┌─ Supplied material
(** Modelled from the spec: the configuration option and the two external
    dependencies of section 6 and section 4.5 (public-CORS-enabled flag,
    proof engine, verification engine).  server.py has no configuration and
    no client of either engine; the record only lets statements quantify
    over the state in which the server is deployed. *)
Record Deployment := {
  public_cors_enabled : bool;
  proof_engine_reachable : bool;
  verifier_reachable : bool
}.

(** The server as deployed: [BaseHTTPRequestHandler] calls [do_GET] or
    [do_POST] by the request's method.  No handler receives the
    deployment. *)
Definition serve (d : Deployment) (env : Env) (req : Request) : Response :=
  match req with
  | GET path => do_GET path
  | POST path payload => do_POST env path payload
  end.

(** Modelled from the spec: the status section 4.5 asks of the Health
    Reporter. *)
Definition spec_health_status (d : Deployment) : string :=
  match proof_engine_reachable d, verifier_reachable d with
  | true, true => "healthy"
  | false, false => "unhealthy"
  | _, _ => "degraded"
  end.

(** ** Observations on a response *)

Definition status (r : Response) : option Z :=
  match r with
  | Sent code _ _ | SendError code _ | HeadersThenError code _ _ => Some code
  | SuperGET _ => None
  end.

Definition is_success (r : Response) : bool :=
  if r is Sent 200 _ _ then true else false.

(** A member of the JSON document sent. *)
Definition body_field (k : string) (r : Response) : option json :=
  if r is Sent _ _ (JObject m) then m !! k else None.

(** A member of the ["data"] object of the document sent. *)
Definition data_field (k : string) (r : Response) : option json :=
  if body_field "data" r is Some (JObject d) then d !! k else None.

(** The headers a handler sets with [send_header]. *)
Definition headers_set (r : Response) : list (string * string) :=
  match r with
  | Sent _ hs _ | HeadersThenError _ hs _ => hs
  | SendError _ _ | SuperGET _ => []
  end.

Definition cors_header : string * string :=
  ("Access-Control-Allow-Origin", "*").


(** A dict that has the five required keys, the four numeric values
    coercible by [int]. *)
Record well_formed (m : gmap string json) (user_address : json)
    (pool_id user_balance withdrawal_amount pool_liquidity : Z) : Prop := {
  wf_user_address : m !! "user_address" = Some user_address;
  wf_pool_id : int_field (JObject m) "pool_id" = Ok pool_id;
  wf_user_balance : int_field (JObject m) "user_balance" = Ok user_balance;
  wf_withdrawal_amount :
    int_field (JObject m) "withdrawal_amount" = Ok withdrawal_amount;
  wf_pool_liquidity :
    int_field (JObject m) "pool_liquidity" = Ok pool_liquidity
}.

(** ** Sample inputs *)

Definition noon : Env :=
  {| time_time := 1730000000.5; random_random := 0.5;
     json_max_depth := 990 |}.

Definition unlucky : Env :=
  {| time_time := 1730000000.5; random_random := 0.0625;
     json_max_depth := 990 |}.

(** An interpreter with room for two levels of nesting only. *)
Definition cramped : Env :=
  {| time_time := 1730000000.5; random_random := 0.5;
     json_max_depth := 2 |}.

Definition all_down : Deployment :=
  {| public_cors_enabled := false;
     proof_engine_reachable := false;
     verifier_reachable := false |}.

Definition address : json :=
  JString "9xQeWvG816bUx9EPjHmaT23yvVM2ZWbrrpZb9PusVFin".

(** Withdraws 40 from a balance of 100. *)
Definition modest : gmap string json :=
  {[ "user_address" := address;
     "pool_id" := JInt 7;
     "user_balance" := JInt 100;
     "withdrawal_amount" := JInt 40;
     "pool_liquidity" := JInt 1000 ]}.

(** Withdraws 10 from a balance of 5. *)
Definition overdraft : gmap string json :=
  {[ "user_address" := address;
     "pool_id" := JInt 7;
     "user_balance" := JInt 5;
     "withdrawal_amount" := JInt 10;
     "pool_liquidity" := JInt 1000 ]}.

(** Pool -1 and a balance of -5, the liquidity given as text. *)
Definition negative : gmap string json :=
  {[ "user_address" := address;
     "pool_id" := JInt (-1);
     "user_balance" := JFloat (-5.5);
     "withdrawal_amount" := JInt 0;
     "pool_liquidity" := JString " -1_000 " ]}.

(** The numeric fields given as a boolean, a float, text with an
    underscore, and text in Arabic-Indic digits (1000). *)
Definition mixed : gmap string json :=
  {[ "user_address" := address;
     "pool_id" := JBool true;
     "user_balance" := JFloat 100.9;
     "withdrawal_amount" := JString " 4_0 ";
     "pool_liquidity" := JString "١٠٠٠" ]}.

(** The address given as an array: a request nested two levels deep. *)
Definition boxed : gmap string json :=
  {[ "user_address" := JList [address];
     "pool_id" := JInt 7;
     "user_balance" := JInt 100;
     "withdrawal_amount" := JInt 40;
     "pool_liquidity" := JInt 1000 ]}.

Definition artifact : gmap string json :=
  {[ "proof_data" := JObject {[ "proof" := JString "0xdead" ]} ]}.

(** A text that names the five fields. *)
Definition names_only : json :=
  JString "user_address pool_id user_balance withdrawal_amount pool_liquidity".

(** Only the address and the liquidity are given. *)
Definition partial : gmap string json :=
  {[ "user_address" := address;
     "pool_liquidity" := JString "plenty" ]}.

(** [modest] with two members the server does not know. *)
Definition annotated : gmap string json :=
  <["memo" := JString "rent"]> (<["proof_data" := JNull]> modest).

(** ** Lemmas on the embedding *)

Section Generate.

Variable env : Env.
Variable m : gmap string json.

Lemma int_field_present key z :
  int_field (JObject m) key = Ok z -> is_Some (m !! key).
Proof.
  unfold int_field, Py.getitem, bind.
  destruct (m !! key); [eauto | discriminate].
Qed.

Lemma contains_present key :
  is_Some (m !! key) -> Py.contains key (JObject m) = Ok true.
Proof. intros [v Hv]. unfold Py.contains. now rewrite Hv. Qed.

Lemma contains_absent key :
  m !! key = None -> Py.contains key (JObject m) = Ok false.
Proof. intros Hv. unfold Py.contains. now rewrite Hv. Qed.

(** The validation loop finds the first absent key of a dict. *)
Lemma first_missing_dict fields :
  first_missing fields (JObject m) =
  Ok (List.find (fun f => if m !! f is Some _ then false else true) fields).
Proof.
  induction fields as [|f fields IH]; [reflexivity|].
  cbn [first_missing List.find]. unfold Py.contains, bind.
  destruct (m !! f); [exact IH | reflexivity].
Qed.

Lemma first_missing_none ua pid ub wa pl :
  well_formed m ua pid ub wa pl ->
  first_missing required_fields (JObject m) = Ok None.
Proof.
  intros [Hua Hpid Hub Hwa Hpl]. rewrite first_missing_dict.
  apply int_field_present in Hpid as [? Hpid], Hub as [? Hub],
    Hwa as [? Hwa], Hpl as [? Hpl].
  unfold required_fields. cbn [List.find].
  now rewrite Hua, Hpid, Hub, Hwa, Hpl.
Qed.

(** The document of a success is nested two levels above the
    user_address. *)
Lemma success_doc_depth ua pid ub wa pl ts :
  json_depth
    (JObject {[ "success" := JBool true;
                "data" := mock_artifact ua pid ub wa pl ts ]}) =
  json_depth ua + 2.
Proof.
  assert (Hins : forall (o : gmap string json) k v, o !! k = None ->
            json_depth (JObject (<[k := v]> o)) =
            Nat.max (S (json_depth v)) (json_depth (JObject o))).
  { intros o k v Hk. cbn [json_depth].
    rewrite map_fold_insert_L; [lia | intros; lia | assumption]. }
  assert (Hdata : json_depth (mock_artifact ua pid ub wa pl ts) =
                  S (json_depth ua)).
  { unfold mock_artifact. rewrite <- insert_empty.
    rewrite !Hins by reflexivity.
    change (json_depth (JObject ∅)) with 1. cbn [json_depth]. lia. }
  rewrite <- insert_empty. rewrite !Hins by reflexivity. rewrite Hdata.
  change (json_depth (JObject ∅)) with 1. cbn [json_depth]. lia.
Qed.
└─
┌─ Supplied material
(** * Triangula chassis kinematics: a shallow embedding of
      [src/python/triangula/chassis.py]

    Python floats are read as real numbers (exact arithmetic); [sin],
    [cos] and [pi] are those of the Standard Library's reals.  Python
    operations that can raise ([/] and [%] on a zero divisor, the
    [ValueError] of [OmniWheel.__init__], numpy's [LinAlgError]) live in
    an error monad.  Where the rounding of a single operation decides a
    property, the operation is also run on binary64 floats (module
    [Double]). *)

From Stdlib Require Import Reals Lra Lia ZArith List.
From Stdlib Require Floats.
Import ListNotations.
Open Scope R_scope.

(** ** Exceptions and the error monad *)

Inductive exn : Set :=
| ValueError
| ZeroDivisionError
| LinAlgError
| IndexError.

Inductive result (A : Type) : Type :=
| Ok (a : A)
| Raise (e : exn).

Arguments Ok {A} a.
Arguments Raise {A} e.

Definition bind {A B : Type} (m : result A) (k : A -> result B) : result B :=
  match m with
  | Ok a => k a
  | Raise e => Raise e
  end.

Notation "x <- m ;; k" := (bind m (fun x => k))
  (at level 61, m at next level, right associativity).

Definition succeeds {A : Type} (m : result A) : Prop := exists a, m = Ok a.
└─
• _Brief_: The answer must consist of each line in the entries above that includes "intros".

• _Answer box_:
Proof. intros [v Hv]. unfold Py.contains. now rewrite Hv. Qed.
Proof. intros Hv. unfold Py.contains. now rewrite Hv. Qed.
  intros [Hua Hpid Hub Hwa Hpl]. rewrite first_missing_dict.
  { intros o k v Hk. cbn [json_depth].
    rewrite map_fold_insert_L; [lia | intros; lia | assumption]. }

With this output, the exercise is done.